Go through the data below and copy each line that includes "UndefinedInstance".

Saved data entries
——
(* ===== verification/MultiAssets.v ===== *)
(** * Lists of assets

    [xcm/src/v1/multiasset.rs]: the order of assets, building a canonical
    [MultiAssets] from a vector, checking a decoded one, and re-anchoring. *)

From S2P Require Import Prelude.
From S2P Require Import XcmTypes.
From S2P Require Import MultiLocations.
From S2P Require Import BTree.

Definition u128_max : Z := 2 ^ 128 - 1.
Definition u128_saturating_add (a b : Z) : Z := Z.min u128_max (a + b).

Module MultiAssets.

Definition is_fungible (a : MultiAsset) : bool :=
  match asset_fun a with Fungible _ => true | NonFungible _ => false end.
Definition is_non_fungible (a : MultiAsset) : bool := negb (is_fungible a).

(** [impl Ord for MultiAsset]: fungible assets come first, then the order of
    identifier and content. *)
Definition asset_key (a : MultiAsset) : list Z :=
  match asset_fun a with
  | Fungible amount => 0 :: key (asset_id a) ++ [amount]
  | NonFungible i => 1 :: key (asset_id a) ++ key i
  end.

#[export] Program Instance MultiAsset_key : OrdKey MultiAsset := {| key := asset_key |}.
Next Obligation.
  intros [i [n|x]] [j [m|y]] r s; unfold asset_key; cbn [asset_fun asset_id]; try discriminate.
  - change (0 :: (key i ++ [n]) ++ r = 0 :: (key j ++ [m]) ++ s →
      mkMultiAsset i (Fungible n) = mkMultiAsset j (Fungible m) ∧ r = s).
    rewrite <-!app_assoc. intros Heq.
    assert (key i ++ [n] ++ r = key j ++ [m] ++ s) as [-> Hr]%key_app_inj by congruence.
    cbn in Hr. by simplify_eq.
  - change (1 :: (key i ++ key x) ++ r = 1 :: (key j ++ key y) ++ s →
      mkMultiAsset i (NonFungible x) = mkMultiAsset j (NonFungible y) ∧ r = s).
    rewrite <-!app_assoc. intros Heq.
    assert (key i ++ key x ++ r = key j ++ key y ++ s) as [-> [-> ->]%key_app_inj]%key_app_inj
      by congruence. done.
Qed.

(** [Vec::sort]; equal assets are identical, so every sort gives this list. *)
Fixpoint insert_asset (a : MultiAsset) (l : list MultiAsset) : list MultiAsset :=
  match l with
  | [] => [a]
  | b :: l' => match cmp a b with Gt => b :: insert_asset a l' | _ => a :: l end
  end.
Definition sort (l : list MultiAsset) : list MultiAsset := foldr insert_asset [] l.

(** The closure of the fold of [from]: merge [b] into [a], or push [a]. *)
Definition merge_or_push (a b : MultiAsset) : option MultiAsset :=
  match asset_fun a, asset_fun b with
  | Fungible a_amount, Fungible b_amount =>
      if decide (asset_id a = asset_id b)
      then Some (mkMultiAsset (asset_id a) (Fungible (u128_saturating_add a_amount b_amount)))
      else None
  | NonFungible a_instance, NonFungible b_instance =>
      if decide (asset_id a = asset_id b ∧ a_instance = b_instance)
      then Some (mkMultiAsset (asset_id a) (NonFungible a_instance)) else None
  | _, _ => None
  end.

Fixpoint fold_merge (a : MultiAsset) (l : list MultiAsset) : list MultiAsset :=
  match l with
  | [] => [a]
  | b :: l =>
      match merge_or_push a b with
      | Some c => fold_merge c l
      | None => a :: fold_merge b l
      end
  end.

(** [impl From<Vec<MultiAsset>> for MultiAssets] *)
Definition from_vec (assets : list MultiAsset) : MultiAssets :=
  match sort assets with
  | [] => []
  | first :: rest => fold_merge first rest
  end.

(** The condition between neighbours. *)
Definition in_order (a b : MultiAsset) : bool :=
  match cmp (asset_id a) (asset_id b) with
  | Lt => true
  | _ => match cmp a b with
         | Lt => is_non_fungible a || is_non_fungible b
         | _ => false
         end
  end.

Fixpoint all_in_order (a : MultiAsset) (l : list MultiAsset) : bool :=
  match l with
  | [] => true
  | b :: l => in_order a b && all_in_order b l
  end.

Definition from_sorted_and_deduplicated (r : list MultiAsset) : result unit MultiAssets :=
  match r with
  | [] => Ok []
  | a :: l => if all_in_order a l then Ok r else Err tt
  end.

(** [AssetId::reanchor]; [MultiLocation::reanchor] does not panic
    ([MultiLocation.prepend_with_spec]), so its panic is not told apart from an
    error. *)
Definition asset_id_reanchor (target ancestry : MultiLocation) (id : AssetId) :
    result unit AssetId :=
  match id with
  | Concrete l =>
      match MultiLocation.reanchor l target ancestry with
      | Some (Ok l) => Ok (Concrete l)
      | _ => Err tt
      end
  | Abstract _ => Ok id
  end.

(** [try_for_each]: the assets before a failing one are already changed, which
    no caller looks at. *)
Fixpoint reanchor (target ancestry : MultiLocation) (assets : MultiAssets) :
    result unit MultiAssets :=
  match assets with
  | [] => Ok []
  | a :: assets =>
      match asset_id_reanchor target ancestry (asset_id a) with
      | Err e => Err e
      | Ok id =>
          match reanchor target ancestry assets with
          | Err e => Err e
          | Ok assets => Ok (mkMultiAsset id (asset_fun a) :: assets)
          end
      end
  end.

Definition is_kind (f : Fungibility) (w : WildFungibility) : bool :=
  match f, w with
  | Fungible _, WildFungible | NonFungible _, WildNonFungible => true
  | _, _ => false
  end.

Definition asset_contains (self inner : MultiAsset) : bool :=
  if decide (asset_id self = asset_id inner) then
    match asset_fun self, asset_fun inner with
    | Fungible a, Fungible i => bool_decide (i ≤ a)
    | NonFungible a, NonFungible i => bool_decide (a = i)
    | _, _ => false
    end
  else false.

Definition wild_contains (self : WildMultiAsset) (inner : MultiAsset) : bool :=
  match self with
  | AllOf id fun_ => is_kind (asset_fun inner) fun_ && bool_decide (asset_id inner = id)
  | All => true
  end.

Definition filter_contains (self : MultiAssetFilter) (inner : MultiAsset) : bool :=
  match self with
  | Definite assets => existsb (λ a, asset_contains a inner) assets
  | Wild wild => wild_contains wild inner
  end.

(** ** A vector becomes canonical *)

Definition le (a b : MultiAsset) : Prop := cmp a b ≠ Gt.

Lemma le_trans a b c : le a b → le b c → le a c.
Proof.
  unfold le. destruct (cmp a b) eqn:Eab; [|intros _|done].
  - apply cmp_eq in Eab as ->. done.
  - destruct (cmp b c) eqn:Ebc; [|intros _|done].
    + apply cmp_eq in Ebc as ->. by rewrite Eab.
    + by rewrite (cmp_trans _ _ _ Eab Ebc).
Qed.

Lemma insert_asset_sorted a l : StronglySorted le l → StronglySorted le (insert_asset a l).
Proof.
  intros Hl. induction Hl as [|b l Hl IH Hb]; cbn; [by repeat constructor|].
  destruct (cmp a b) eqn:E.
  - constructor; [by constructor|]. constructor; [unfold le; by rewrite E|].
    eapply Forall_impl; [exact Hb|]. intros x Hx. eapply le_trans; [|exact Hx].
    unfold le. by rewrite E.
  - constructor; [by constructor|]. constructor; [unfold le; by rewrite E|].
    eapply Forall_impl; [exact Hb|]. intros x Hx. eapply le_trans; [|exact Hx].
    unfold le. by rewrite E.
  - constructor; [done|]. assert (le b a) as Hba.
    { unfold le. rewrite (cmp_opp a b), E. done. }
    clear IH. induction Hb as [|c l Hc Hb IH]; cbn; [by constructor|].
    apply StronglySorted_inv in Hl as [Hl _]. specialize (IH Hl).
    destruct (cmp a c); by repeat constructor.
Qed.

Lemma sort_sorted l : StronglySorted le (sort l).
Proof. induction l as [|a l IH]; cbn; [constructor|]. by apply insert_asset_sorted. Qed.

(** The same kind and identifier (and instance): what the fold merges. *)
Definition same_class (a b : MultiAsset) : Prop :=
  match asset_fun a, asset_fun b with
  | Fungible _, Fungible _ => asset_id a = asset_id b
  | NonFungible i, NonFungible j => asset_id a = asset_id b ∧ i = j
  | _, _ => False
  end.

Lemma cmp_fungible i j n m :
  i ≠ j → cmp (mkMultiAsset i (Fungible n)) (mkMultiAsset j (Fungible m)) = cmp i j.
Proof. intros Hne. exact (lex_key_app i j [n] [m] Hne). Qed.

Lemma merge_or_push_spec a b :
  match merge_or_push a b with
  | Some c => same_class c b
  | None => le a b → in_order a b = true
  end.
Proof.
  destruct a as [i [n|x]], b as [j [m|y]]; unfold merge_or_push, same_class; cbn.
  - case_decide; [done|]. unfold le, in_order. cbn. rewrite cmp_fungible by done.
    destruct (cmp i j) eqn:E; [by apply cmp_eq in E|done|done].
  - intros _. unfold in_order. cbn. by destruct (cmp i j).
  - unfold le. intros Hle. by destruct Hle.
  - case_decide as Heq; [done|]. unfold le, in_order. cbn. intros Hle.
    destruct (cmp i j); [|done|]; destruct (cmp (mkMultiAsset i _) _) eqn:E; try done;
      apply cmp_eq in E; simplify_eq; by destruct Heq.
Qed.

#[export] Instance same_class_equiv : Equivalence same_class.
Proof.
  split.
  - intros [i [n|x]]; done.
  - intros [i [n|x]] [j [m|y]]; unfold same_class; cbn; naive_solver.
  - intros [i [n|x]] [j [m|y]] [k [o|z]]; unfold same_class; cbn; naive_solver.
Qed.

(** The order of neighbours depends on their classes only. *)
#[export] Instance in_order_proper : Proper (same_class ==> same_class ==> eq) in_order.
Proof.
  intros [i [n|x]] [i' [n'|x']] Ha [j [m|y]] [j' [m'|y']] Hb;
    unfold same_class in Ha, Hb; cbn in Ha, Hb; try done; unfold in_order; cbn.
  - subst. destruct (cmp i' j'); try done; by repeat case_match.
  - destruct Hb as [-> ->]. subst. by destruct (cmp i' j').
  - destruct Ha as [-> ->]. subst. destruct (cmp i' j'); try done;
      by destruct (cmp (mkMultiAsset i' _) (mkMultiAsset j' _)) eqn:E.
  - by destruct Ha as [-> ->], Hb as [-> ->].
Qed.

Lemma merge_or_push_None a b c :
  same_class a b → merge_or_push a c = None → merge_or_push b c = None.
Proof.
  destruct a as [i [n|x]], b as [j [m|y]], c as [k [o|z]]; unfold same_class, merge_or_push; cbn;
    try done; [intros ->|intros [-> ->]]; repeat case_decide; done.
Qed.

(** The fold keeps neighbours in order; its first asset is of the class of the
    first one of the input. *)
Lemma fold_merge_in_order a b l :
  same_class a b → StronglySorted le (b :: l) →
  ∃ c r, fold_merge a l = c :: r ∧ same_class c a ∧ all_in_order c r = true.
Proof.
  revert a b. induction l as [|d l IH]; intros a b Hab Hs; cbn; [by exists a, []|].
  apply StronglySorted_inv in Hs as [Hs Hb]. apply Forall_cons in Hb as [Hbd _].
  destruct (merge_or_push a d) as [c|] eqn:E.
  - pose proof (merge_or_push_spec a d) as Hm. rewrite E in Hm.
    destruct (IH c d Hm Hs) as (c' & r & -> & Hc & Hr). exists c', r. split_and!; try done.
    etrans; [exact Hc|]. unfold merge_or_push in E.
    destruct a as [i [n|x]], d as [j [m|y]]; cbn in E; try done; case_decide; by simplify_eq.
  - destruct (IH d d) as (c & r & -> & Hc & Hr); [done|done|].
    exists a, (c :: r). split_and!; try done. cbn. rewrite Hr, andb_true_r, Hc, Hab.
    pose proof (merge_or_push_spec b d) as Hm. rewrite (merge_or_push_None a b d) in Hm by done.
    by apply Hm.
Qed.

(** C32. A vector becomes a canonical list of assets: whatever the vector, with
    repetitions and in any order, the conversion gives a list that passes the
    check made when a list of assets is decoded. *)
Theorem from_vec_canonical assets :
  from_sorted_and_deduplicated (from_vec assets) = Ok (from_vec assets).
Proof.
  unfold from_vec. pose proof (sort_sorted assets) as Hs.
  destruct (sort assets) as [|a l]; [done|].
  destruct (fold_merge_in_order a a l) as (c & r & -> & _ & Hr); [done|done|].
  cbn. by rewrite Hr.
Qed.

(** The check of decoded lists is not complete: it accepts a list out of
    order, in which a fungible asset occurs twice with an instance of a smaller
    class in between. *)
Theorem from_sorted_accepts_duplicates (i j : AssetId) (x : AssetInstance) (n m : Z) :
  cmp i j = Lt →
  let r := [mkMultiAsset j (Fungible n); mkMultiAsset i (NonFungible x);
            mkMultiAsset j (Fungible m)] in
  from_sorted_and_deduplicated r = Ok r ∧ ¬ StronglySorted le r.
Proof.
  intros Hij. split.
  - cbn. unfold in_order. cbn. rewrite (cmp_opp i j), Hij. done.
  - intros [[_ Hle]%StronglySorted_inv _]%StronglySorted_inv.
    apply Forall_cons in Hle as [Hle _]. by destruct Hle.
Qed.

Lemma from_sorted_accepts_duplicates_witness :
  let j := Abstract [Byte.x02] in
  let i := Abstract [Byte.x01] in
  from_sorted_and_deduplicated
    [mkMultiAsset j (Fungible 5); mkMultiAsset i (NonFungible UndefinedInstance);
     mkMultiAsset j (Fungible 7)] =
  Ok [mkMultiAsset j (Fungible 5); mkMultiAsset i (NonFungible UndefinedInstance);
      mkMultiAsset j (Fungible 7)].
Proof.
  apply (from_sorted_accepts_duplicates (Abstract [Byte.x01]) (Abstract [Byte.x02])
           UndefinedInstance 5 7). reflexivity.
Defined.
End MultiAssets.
——
Task result:
    [mkMultiAsset j (Fungible 5); mkMultiAsset i (NonFungible UndefinedInstance);
  Ok [mkMultiAsset j (Fungible 5); mkMultiAsset i (NonFungible UndefinedInstance);
           UndefinedInstance 5 7). reflexivity.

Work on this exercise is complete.